Since I'm already talking about it, might as well explain how it works for anyone curious.
Our address system kinda reflexts the fact that 1) cities in Colombia (just like a lot of latin america) tend to be a lot more gridlike than cities in the US, and 2) We very rarely do street names here, and stick almost exclusively to street numbers.
(Neither of these two things are like. big innovations ofc, I know grid-like city layouts and numbered streets also exist in the US, but they're not anywhere as universal as they are here)

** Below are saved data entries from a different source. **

Lemma format_row_date_cell dcs rks rev out row j dk :
  length rks = length dcs →
  format_row dcs rks rev = Ok out → review_cells rks rev = Ok row →
  dcs !! j = Some dk → is_date_column dk = true →
  ∃ cell, datetime_to_string (default VNone (row !! j)) = Ok cell.
Proof.
  intros Hlen [_ Hcells]%format_row_cells Hrow Hdk Hdate; [|done].
  destruct (lookup_lt_is_Some_2 rks j) as [rk Hrk].
  { rewrite Hlen. by eapply lookup_lt_Some. }
  destruct (Hcells j rk dk Hrk Hdk) as (v & cell & Hv & _ & Hfin).
  destruct (review_cells_lookup _ _ _ _ _ Hrow Hrk) as (v' & Hv' & ->).
  simplify_eq. rewrite Hdate in Hfin. by exists cell.
Qed.

Lemma format_generic_rowwise revs dcs rks t :
  NoDup dcs → length rks = length dcs →
  "Datetime" ∈ dcs → "Reply Datetime" ∈ dcs →
  _format_generic revs dcs rks = Ok t ↔
  ∃ body,
    Forall2 (λ rev row, format_row dcs rks rev = Ok row) revs body
    ∧ t = (VStr <$> dcs) :: body.
Proof.
  intros Hnd Hlen [i0 H0]%list_elem_of_lookup [i5 H5]%list_elem_of_lookup.
  assert (Hforward : ∀ t',
    _format_generic revs dcs rks = Ok t' →
    ∃ body,
      Forall2 (λ rev row, format_row dcs rks rev = Ok row) revs body
      ∧ t' = (VStr <$> dcs) :: body).
  { intros t' Ht'.
    destruct (format_generic_review_cells _ _ _ _ _ _ Hnd Hlen H0 H5 Ht')
      as (body & -> & Hbody & Hcells).
    exists body. split; [|done].
    apply Forall2_same_length_lookup_2; [done|].
    intros i rev row Hrev Hrow.
    destruct (Hcells i rev Hrev) as (out & Hout & Houtlen & Hcol). simplify_eq.
    apply format_row_cells; [done|]. split; [done|].
    intros j rk dk Hrk Hdk.
    destruct (Hcol j rk Hrk) as (v & cell & Hv & Hcell & Hof).
    exists v, cell. split_and!; [done..|].
    rewrite (is_date_column_index _ _ _ _ _ Hnd H0 H5 Hdk).
    by apply cell_of_finish. }
  split; [apply Hforward|].
  intros (body & Hrows & ->).
  pose proof (format_generic_stages revs dcs rks i0 i5 Hnd Hlen H0 H5) as Hstages.
  destruct (traverse_is_Ok (review_cells rks) revs) as [rows Hcells].
  { apply Forall_lookup. intros i rev Hrev.
    destruct (Forall2_lookup_l _ _ _ _ _ Hrows Hrev) as (out & _ & Hout).
    by eapply format_row_review_cells. }
  rewrite Hcells in Hstages.
  assert (Hdatecol : ∀ j dk, dcs !! j = Some dk → is_date_column dk = true →
            ∃ col, traverse datetime_to_string (column j rows) = Ok col).
  { intros j dk Hdk Hdate. apply traverse_is_Ok, Forall_lookup.
    intros i v Hv. unfold column in Hv. rewrite list_lookup_fmap in Hv.
    destruct (rows !! i) as [row|] eqn:Hrow; simplify_eq/=.
    apply traverse_Ok in Hcells.
    destruct (Forall2_lookup_r _ _ _ _ _ Hcells Hrow) as (rev & Hrev & Hrc).
    destruct (Forall2_lookup_l _ _ _ _ _ Hrows Hrev) as (out & _ & Hout).
    by eapply format_row_date_cell. }
  destruct (Hdatecol i0 _ H0 eq_refl) as [col0 Hcol0].
  destruct (Hdatecol i5 _ H5 eq_refl) as [col5 Hcol5].
  rewrite Hcol0, Hcol5 in Hstages. destruct Hstages as [t Ht].
  destruct (Hforward t Ht) as (body' & Hrows' & ->).
  rewrite Ht. do 2 f_equal.
  eapply Forall2_unique; [done..|]. intros rev row1 row2 ? ?. congruence.
Qed.
(** * Tello EMG control: the signal-to-command loop and the manual handler

    A shallow embedding of [src/tello_emg_control.py] (class
    [TelloEMGControl]) and of the properties its specification states.

    Modelling conventions.
    - Python floats are idealised as exact rationals ([Q]); equalities
      between computed values are therefore stated with [==] where the two
      sides are computed differently.  The literals [0.2], [1.0], [500.0]
      are the rationals 1/5, 1 and 500.  Where a property depends on the
      rounding of float operations (the bound on the smoothed value), the
      mean is taken with an explicit rounding operator instead
      ([np_mean_fl], [binary64]).
    - [self.emg_buffer], a numpy array of shape (10, 2), is a list of rows,
      each row a pair (column 0, column 1).
    - Calls on [self.drone] are recorded, in order, in a list of
      [DroneCmd]; the drone object itself is an external collaborator and
      its calls are taken to return normally.
    - A Python exception inside a processing function is a [None] result;
      the loop that catches it is modelled with the handler's effect. *)

From Stdlib Require Import QArith Qabs Qminmax Qround ZArith List Bool Lia Lqa.
From Stdlib Require Import Qpower.
Import ListNotations.

Open Scope Q_scope.

(** ** Numeric helpers standing for Python built-ins *)

Module Py.

(** [a < b] on floats, as a boolean. *)
Definition ltb (a b : Q) : bool :=
  match a ?= b with Lt => true | _ => false end.

(** [min(a, b)]: the first argument unless the second is strictly smaller. *)
Definition min (a b : Q) : Q := if ltb b a then b else a.

(** [abs(a)]. *)
Definition abs (a : Q) : Q := Qabs a.

(** [int(a)] on a float: truncation toward zero. *)
Definition int (a : Q) : Z := Z.quot (Qnum a) (Zpos (Qden a)).

(** [round(a)] on a float: the nearest integer, ties to the even one. *)
Definition round (a : Q) : Z :=
  let f := Qfloor a in
  let r := (a - inject_Z f)%Q in
  match Qcompare r (1 # 2) with
  | Lt => f
  | Gt => (f + 1)%Z
  | Eq => if Z.even f then f else (f + 1)%Z
  end.

End Py.

(** ** The smoothing buffer (numpy operations on [self.emg_buffer]) *)

Notation Row := (Q * Q)%type (only parsing).
Notation Buffer := (list (Q * Q)) (only parsing).

Definition emg_buffer_size : nat := 10.

(** [np.zeros((self.emg_buffer_size, 2))]. *)
Definition np_zeros (n : nat) : Buffer := repeat (0, 0) n.

(** [np.roll(buf, -1, axis=0)]: every row moves one place up, the first
    row wraps around to the end. *)
Definition np_roll (buf : Buffer) : Buffer :=
  match buf with
  | [] => []
  | r :: rest => rest ++ [r]
  end.

(** [buf[-1] = row]; [IndexError] on an array with no rows. *)
Definition set_last (buf : Buffer) (row : Row) : option Buffer :=
  match buf with
  | [] => None
  | _ :: _ => Some (removelast buf ++ [row])
  end.

(** The value a Python list takes when assigned to a row of width 2:
    two elements fill the row, one element is broadcast, any other length
    raises [ValueError]. *)
Definition row_of_list (l : list Q) : option Row :=
  match l with
  | [x; y] => Some (x, y)
  | [x] => Some (x, x)
  | _ => None
  end.

Definition Qsum (l : list Q) : Q := fold_right Qplus 0 l.

(** [np.mean] of a one-dimensional array, in exact arithmetic; the
    version that rounds every float operation is [np_mean_fl]. *)
Definition np_mean (l : list Q) : Q :=
  Qsum l / inject_Z (Z.of_nat (length l)).

Definition column0 (buf : Buffer) : list Q := map fst buf.
Definition column1 (buf : Buffer) : list Q := map snd buf.

(** ** Intent classification *)

Inductive Command : Type := forward | backward | hover.

(** Lines 245-251 of [process_joystick]. *)
Definition classify_joystick (x_value : Q) : Command * Q :=
  if Py.ltb x_value (- (2 # 10)) then (backward, Py.min (Py.abs x_value) 1)
  else if Py.ltb (2 # 10) x_value then (forward, Py.min (Py.abs x_value) 1)
  else (hover, 0).

(** Lines 273-278 of [process_raw_emg]. *)
Definition classify_raw (normalized : Q) : Command * Q :=
  if Py.ltb (2 # 10) normalized then (forward, Py.min normalized 1)
  else if Py.ltb normalized (- (2 # 10)) then
    (backward, Py.min (Py.abs normalized) 1)
  else (hover, 0).

(** ** The controller object *)

Inductive StreamType : Type := UNKNOWN | EMGJoystick | EMG | SIMULATION.

Definition StreamType_eqb (a b : StreamType) : bool :=
  match a, b with
  | UNKNOWN, UNKNOWN | EMGJoystick, EMGJoystick
  | EMG, EMG | SIMULATION, SIMULATION => true
  | _, _ => false
  end.

(** The fields of [TelloEMGControl] that the two loops read or write.
    [self.drone] is kept apart: calls on it are the emitted [DroneCmd]s. *)
Record TelloEMGControl : Type := mkControl {
  emg_buffer : Buffer;
  is_flying : bool;
  speed : Z;
  stream_type : StreamType;
  running : bool
}.

Definition set_emg_buffer (self : TelloEMGControl) (b : Buffer) :=
  mkControl b (is_flying self) (speed self) (stream_type self) (running self).

Definition set_is_flying (self : TelloEMGControl) (f : bool) :=
  mkControl (emg_buffer self) f (speed self) (stream_type self) (running self).

Definition set_running (self : TelloEMGControl) (r : bool) :=
  mkControl (emg_buffer self) (is_flying self) (speed self) (stream_type self) r.

(** [TelloEMGControl.__init__]. *)
Definition init : TelloEMGControl :=
  mkControl (np_zeros emg_buffer_size) false 30 UNKNOWN true.

(** The calls made on [self.drone]. *)
Inductive DroneCmd : Type :=
| takeoff
| land
| end_
| send_rc_control (left_right forward_backward up_down yaw : Z).

(** ** Signal processing *)

(** Lines 232-233 and 263-264: roll the buffer and overwrite its last row.
    The roll is assigned to [self.emg_buffer] before the row assignment can
    raise, so a failure leaves the rolled buffer behind. *)
Definition push_row (self : TelloEMGControl) (row : option Row)
  : TelloEMGControl * bool :=
  let rolled := np_roll (emg_buffer self) in
  match row with
  | None => (set_emg_buffer self rolled, false)
  | Some r =>
      match set_last rolled r with
      | None => (set_emg_buffer self rolled, false)
      | Some b => (set_emg_buffer self b, true)
      end
  end.

(** Lines 236-241: [x_value = np.mean(self.emg_buffer, axis=0)[0]]. *)
Definition x_value (self : TelloEMGControl) : Q :=
  np_mean (column0 (emg_buffer self)).

(** [process_joystick]: the new object state and the returned pair, or
    [None] where the Python raises. *)
Definition process_joystick (self : TelloEMGControl) (joystick_data : list Q)
  : TelloEMGControl * option (Command * Q) :=
  let (self', ok) := push_row self (row_of_list joystick_data) in
  if ok then (self', Some (classify_joystick (x_value self')))
  else (self', None).

(** The two shapes [process_raw_emg] accepts for [emg_data]. *)
Inductive EmgData : Type :=
| Scalar (v : Q)
| Sequence (l : list Q).

(** Lines 257-260.  An empty sequence fails the [len(emg_data) > 0] test
    and is taken as the value itself; it is not a number, and the row
    assignment of line 264 raises on it: [None]. *)
Definition first_channel (emg_data : EmgData) : option Q :=
  match emg_data with
  | Sequence (v :: _) => Some v
  | Sequence [] => None
  | Scalar v => Some v
  end.

(** Lines 267-270: [np.mean(self.emg_buffer[:, 1]) / 500.0]. *)
Definition normalized (self : TelloEMGControl) : Q :=
  np_mean (column1 (emg_buffer self)) / 500.

(** [process_raw_emg]. *)
Definition process_raw_emg (self : TelloEMGControl) (emg_data : EmgData)
  : TelloEMGControl * option (Command * Q) :=
  let row := option_map (fun value => (0, value)) (first_channel emg_data) in
  let (self', ok) := push_row self row in
  if ok then (self', Some (classify_raw (normalized self')))
  else (self', None).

Streets are numbered in a standardized way, where the basic concept is that streets going west-east are called "calles" while streets going north-south are called "carreras", and both calles and carreras are numbered sequentially starting at one edge of the city (ofc there are some special terms for diagonals or types of streets that can't be approximated neatly as cardinal directions, but that's the basic concept). So if you see something like "calle 42" you know it's the 42nd west-east street, or if you see "carrera 15" it's the 15th north-south street.

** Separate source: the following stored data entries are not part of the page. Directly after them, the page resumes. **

(** The claim on an empty directory, and on a checkpoint that holds the
    optimizer's moments only. *)
Lemma C7_missing_checkpoint_or_master_is_a_warning_witness :
  Checkpoint.restoreFromCheckpoint Checkpoint.keepBytes Checkpoint.noFiles
    exampleOptions Checkpoint.exampleGroup
  = ([Checkpoint.LOG Checkpoint.warn
        "No checkpoint found, parameters reloaded from last inference model"],
     Done tt)
  /\ Checkpoint.restoreFromCheckpoint Checkpoint.keepBytes
       (Checkpoint.withCheckpoint [Checkpoint.adamMoments])
       exampleOptions Checkpoint.exampleGroup
     = ([Checkpoint.OptimizerLoad (Checkpoint.optimizer_ 0)
           [Checkpoint.adamMoments]
           [Checkpoint.optimizer_ 0; Checkpoint.optimizer_ 1] [0%nat; 1%nat];
         Checkpoint.LOG Checkpoint.warn
           "No master parameters found in checkpoint, parameters reloaded from last inference model"],
        Done tt).
Proof.
  split.
  - apply (C7_missing_checkpoint_or_master_is_a_warning Checkpoint.keepBytes
             Checkpoint.noFiles exampleOptions Checkpoint.exampleGroup).
    reflexivity.
  - apply (C7_missing_checkpoint_or_master_is_a_warning Checkpoint.keepBytes
             (Checkpoint.withCheckpoint [Checkpoint.adamMoments])
             exampleOptions Checkpoint.exampleGroup)
      with (shards := [Checkpoint.optimizer_ 1]); reflexivity.
Defined.

(** A restore that goes through, for comparison: every replica is run
    forward, set and cleared in turn. *)
Lemma restore_with_matching_master :
  let master :=
    {| io.name := "master_parameters"; io.shape := [1; 10];
       io.type := io.float32; io.bytes := [1; 2; 3; 4] |} in
  Checkpoint.restoreFromCheckpoint Checkpoint.keepBytes
    (Checkpoint.withCheckpoint [Checkpoint.adamMoments; master])
    exampleOptions Checkpoint.exampleGroup
  = ([Checkpoint.OptimizerLoad (Checkpoint.optimizer_ 0)
        [Checkpoint.adamMoments; master]
        [Checkpoint.optimizer_ 0; Checkpoint.optimizer_ 1] [0%nat; 1%nat];
      Checkpoint.Forward 0; Checkpoint.ParamsSet 0 master; Checkpoint.Clear 0;
      Checkpoint.Forward 1; Checkpoint.ParamsSet 1 master; Checkpoint.Clear 1;
      Checkpoint.LOG Checkpoint.info
        "[training] Master parameters and optimizers restored from training checkpoint {} and {}"],
     Done tt).
Proof. reflexivity. Qed.
(** * RAG-Chatbot: the ingestion and query pipeline of [src/app/app.py]

    A shallow embedding of [get_chat_response], [upload_pdf_to_supabase]
    and [query_documents].  The hosted services (embedding model, chat
    model, vector store, file system, PDF reader) are an explicit
    environment; every call made to them is recorded in a call log, and
    Python exceptions are an explicit outcome. *)

From Stdlib Require Import ZArith String Ascii List Bool Lia DecimalString QArith.
From Stdlib Require Import Floats.SpecFloat.
From stdpp Require Import base gmap strings list sorting.

Open Scope Z_scope.

(* ===================================================================== *)
(** * Python data *)
(* ===================================================================== *)

(** Binary64, the representation of a Python [float]. *)
Definition prec : Z := 53.
Definition emax : Z := 1024.

(** The float nearest to the decimal literal [n / d] (round half to even),
    as the Python parser and the JSON decoder produce it. *)
Definition float_of_ratio (n d : Z) : spec_float :=
  SFdiv prec emax (binary_normalize prec emax n 0 false)
                  (binary_normalize prec emax d 0 false).

(** JSON-shaped Python values: what a row of the store may hold. *)
#[warnings="-register-all"]
Inductive PyVal : Type :=
| PyNone
| PyBool (b : bool)
| PyInt (z : Z)
| PyFloat (f : spec_float)
| PyStr (s : string)
| PyList (l : list PyVal)
| PyDict (d : list (string * PyVal)).

(** A raised exception: an instance of (a subclass of) [Exception], with
    its class name and [str(e)].  Signals deriving from [BaseException]
    only (KeyboardInterrupt, SystemExit) are outside the model. *)
Record Exn : Type := mkExn { exn_class : string; exn_str : string }.

Inductive Outcome (A : Type) : Type :=
| Returned (a : A)
| Raised (e : Exn).
Arguments Returned {A} a.
Arguments Raised {A} e.

(** [str(z)] for an [int]. *)
Definition str_of_Z (z : Z) : string := NilZero.string_of_int (Z.to_int z).

(** Three digits, zero padded: the fractional part of [.3f]. *)
Definition pad3 (n : Z) : string :=
  let s := str_of_Z n in
  match String.length s with
  | 1%nat => "00" +:+ s
  | 2%nat => "0" +:+ s
  | _ => s
  end.

(** Nearest integer to [x * 2^e], ties to even ([x >= 0]). *)
Definition round_half_even (x e : Z) : Z :=
  if 0 <=? e then x * 2 ^ e
  else
    let d := 2 ^ (- e) in
    let q := x / d in
    let r := x mod d in
    match 2 * r ?= d with
    | Lt => q
    | Gt => q + 1
    | Eq => if Z.even q then q else q + 1
    end.

Definition sign_str (s : bool) : string := if s then "-" else "".

(** [format(f, '.3f')] for a [float]: the exact binary value, correctly
    rounded to three decimals. *)
Definition float_format_3f (f : spec_float) : string :=
  match f with
  | S754_nan => "nan"
  | S754_infinity s => sign_str s +:+ "inf"
  | S754_zero s => sign_str s +:+ "0.000"
  | S754_finite s m e =>
      let n := round_half_even (Z.pos m * 1000) e in
      sign_str s +:+ str_of_Z (n / 1000) +:+ "." +:+ pad3 (n mod 1000)
  end.

(** [float(z)] for an [int]: OverflowError when out of range. *)
Definition float_of_int (z : Z) : Outcome spec_float :=
  match binary_normalize prec emax z 0 false with
  | S754_infinity _ | S754_nan =>
      Raised (mkExn "OverflowError" "int too large to convert to float")
  | f => Returned f
  end.

(** [format(v, '.3f')]: numbers format, everything else raises. *)
Definition format_3f (v : PyVal) : Outcome string :=
  match v with
  | PyFloat f => Returned (float_format_3f f)
  | PyInt z =>
      match float_of_int z with
      | Returned f => Returned (float_format_3f f)
      | Raised e => Raised e
      end
  | PyBool b => Returned (if b then "1.000" else "0.000")
  | PyStr _ =>
      Raised (mkExn "ValueError" "Unknown format code 'f' for object of type 'str'")
  | PyNone =>
      Raised (mkExn "TypeError" "unsupported format string passed to NoneType.__format__")
  | PyList _ =>
      Raised (mkExn "TypeError" "unsupported format string passed to list.__format__")
  | PyDict _ =>
      Raised (mkExn "TypeError" "unsupported format string passed to dict.__format__")
  end.

(** A row returned by the store: a Python [dict] with string keys. *)
Abbreviation Row := (gmap string PyVal).

(** [d.get(k, default)]. *)
Definition dict_get (d : Row) (k : string) (dflt : PyVal) : PyVal :=
  default dflt (d !! k).

(** [d[k]]: KeyError when the key is absent; [str(KeyError(k))] is the
    repr of the key. *)
Definition dict_getitem (d : Row) (k : string) : Outcome PyVal :=
  match d !! k with
  | Some v => Returned v
  | None => Raised (mkExn "KeyError" ("'" +:+ k +:+ "'"))
  end.

(** [sep.join(parts)]. *)
Fixpoint str_join (sep : string) (parts : list string) : string :=
  match parts with
  | [] => ""
  | [p] => p
  | p :: rest => p +:+ sep +:+ str_join sep rest
  end.

Definition LF : string := String (ascii_of_nat 10) "".


(** [x or ""] for an optional string. *)
Definition or_empty (x : option string) : string := default "" x.

(** Truthiness of an optional string ([None] and [""] are falsy). *)
Definition str_truthy (x : option string) : bool :=
  match x with
  | Some (String _ _) => true
  | _ => false
  end.

(** [posixpath.join(a, b)] for a relative [b]. *)
Fixpoint ends_with_slash (a : string) : bool :=
  match a with
  | "" => true
  | String c "" => if Ascii.eqb c "/" then true else false
  | String _ t => ends_with_slash t
  end.

Definition path_join (a b : string) : string :=
  if ends_with_slash a then a +:+ b else a +:+ "/" +:+ b.

(** [posixpath.basename(p)]: what follows the last slash. *)
Fixpoint basename_go (cur : string) (p : string) : string :=
  match p with
  | "" => String.rev cur
  | String c t =>
      if Ascii.eqb c "/" then basename_go "" t else basename_go (String c cur) t
  end.

Definition basename (p : string) : string := basename_go "" p.

(* ===================================================================== *)
(** * The outside world *)
(* ===================================================================== *)

(** An embedding vector, and the response of [models.embed_content]:
    [response.embeddings] is an optional list whose items carry optional
    [values]. *)
Abbreviation Vector := (list spec_float).

Record EmbedResponse : Type := { embeddings : option (list (option Vector)) }.

(** The response of [models.generate_content]: only [.text] is read. *)
Record GenerateResponse : Type := { text : option string }.

(** The parameter object of the [match_documents_hybrid] call. *)
Record RpcParams : Type := {
  query_embedding : option Vector;
  query_text : string;
  match_threshold : spec_float;
  match_count : Z;
  semantic_weight : spec_float
}.

(** The response of [supabase.rpc(...).execute()]: [.data] is [None] or a
    list of rows. *)
Record RpcResponse : Type := { data : option (list Row) }.

(** The dict built per chunk at ingestion. *)
Record StoredRow : Type := {
  pdf_name : string;
  page_number : Z;
  content : string;
  embedding : option Vector
}.

(** A page of a [PdfReader]: what [extract_text()] does on it. *)
Record Page : Type := { extract_text : Outcome (option string) }.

An address includes three numbers, with one being the street it's on, the next being the street it intersects before reaching the address, and the other being the distance from the intersection. So on an address like "Calle 54 #93-42", it tells you: 1) You're on the 54th west-east street.
2) You need to find where it intersects with the 93rd north-south street.
3) The building you're looking for is roughly 42 meters away from this intersection along the Calle 54.
But the number for distance from the intersection isn't actually a precise measurement: The numbers are fudged a bit to make it so that all odd-numbered buildings are on one side of the street, while all even-numbered buildings are on the other, so if you care to take that into account (which I usually don't) it can even tell you that information.
So it's a system where the address itself gives you the geographical location of the building using a cartesian grid. And if you compare it to the address of your current location, it allows you to immediately conclude things such as its cardinal directions relative to you, and roughly how many blocks away it is in each direction. Which in turn makes it like. Almost trivially easy to find an address even without any directions, even when visiting an unfamiliar city for the first time.
I'd say the system's biggest weakness is, however, that it necessarily assumes the city is a grid. Which generally works bc, as I said, colombian cities are generally pretty grid-like, butttt... none of them are a perfect grid, most cities feature at least a few areas that break the grid pattern, and the address system starts getting noticeably messier the less grid-like the area is.